=== GOAL OF THE EXERCISE ===
Repeat exactly the lines of the entries below from the one with "then set_penalized t else t." through the one with "(20, 10, 0));", both ends included, and nothing else.

=== SUPPLIED RECORDS ===
◆ ◆ ◆

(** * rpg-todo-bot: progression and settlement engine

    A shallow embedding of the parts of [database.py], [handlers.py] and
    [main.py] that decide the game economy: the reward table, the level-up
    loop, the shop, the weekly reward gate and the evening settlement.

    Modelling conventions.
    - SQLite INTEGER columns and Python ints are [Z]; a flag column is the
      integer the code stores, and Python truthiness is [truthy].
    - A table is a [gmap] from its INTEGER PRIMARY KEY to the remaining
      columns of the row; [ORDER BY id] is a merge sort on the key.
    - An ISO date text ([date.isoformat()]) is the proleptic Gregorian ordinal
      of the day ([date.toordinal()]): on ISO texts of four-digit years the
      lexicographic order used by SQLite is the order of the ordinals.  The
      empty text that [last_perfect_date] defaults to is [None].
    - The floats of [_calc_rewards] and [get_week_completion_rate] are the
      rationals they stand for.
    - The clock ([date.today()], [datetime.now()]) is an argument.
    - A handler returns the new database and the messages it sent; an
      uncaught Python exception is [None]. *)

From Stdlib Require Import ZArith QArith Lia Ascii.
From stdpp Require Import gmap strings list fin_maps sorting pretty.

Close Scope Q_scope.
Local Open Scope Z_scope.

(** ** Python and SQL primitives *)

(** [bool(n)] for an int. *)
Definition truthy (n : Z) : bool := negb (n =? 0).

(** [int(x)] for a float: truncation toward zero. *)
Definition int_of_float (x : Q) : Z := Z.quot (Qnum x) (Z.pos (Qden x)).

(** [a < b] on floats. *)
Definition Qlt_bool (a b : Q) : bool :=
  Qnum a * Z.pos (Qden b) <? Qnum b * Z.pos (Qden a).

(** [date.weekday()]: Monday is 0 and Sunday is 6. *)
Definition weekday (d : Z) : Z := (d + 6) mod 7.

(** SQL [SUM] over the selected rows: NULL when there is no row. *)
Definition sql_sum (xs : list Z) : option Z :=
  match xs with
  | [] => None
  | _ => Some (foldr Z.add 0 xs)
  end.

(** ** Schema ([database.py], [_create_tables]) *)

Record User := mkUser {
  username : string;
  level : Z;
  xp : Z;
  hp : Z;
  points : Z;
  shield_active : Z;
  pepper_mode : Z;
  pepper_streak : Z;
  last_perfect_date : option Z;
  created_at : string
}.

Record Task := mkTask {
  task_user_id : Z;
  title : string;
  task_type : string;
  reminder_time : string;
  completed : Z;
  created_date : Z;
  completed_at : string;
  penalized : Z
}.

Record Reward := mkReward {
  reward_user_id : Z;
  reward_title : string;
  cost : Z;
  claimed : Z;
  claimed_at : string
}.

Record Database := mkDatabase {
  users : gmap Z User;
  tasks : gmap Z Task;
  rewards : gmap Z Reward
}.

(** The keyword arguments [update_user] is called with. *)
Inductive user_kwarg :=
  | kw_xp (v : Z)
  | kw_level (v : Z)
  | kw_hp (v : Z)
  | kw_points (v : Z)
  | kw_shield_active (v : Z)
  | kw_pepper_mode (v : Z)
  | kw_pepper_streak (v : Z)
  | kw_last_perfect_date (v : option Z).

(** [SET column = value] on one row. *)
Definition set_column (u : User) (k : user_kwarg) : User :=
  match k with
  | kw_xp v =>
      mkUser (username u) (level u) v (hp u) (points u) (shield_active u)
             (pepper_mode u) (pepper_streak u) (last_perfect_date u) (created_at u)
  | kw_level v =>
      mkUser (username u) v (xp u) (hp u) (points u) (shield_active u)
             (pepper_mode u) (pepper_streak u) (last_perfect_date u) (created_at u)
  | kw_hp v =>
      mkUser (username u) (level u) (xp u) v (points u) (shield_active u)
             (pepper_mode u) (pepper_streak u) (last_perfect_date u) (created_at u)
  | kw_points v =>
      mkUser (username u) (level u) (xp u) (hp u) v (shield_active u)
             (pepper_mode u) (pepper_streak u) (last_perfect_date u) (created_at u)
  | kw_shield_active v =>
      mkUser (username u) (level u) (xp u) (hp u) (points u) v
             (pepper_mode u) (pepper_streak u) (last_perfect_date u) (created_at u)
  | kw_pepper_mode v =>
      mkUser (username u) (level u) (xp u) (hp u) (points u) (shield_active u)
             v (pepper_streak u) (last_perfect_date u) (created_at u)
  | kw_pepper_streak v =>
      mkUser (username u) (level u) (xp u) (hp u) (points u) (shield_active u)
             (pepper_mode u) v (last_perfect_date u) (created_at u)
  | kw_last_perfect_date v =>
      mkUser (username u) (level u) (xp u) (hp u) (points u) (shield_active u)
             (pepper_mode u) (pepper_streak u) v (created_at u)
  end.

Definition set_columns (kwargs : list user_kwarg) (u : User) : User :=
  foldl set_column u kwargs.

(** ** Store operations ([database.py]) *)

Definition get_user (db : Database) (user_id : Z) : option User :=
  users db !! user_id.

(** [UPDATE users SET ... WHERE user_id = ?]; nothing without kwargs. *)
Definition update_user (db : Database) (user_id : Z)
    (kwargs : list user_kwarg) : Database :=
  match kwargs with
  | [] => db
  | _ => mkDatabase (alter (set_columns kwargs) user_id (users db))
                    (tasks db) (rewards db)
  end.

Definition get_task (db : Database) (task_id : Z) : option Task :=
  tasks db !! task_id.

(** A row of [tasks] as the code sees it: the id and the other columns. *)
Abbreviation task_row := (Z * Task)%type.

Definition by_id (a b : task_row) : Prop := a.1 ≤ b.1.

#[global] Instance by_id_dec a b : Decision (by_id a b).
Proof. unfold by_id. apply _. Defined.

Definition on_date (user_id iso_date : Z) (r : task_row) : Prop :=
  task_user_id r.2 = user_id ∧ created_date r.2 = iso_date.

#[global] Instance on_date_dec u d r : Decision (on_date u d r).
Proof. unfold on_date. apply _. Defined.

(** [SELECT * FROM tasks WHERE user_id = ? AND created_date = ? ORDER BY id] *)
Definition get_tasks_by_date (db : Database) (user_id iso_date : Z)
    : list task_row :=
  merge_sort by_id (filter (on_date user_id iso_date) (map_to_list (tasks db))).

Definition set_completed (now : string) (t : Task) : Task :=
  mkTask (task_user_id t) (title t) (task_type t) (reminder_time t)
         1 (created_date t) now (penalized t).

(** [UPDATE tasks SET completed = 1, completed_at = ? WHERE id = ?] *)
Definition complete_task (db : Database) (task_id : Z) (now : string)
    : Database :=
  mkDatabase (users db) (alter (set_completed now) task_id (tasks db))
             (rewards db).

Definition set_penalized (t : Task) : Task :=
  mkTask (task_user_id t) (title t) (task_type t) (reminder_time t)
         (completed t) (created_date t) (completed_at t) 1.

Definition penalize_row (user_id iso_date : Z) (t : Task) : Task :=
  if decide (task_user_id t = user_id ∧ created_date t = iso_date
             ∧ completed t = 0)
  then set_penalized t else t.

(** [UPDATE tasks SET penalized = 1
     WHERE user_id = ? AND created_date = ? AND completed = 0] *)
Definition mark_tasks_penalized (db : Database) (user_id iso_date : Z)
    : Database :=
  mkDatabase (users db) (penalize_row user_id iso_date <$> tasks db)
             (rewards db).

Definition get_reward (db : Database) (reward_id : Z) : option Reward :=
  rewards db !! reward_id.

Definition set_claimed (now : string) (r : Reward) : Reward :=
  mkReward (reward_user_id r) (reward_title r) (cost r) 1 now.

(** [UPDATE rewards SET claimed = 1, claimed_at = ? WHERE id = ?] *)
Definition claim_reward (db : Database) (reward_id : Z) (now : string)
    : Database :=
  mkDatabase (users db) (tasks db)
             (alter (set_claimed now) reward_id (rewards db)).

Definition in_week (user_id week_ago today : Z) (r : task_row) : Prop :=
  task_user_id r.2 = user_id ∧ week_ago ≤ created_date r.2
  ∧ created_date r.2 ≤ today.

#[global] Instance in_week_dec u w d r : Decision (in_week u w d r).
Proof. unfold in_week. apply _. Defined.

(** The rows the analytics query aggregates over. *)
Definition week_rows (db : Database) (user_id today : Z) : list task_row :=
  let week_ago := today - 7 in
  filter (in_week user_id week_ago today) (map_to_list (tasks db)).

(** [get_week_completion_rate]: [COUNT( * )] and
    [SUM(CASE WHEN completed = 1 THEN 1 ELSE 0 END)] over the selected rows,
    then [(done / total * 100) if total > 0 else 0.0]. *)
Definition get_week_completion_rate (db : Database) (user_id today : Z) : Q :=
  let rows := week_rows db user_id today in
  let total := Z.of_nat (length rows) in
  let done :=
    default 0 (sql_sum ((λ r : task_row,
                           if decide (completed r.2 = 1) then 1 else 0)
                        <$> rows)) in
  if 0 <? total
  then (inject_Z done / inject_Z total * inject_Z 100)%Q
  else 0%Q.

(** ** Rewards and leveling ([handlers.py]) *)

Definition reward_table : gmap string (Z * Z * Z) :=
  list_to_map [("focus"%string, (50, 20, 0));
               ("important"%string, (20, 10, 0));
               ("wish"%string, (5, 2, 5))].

◆ ◆ ◆

=== SOLUTION FOR THIS EXERCISE ===
  then set_penalized t else t.

(** [UPDATE tasks SET penalized = 1
     WHERE user_id = ? AND created_date = ? AND completed = 0] *)
Definition mark_tasks_penalized (db : Database) (user_id iso_date : Z)
    : Database :=
  mkDatabase (users db) (penalize_row user_id iso_date <$> tasks db)
             (rewards db).

Definition get_reward (db : Database) (reward_id : Z) : option Reward :=
  rewards db !! reward_id.

Definition set_claimed (now : string) (r : Reward) : Reward :=
  mkReward (reward_user_id r) (reward_title r) (cost r) 1 now.

(** [UPDATE rewards SET claimed = 1, claimed_at = ? WHERE id = ?] *)
Definition claim_reward (db : Database) (reward_id : Z) (now : string)
    : Database :=
  mkDatabase (users db) (tasks db)
             (alter (set_claimed now) reward_id (rewards db)).

Definition in_week (user_id week_ago today : Z) (r : task_row) : Prop :=
  task_user_id r.2 = user_id ∧ week_ago ≤ created_date r.2
  ∧ created_date r.2 ≤ today.

#[global] Instance in_week_dec u w d r : Decision (in_week u w d r).
Proof. unfold in_week. apply _. Defined.

(** The rows the analytics query aggregates over. *)
Definition week_rows (db : Database) (user_id today : Z) : list task_row :=
  let week_ago := today - 7 in
  filter (in_week user_id week_ago today) (map_to_list (tasks db)).

(** [get_week_completion_rate]: [COUNT( * )] and
    [SUM(CASE WHEN completed = 1 THEN 1 ELSE 0 END)] over the selected rows,
    then [(done / total * 100) if total > 0 else 0.0]. *)
Definition get_week_completion_rate (db : Database) (user_id today : Z) : Q :=
  let rows := week_rows db user_id today in
  let total := Z.of_nat (length rows) in
  let done :=
    default 0 (sql_sum ((λ r : task_row,
                           if decide (completed r.2 = 1) then 1 else 0)
                        <$> rows)) in
  if 0 <? total
  then (inject_Z done / inject_Z total * inject_Z 100)%Q
  else 0%Q.

(** ** Rewards and leveling ([handlers.py]) *)

Definition reward_table : gmap string (Z * Z * Z) :=
  list_to_map [("focus"%string, (50, 20, 0));
               ("important"%string, (20, 10, 0));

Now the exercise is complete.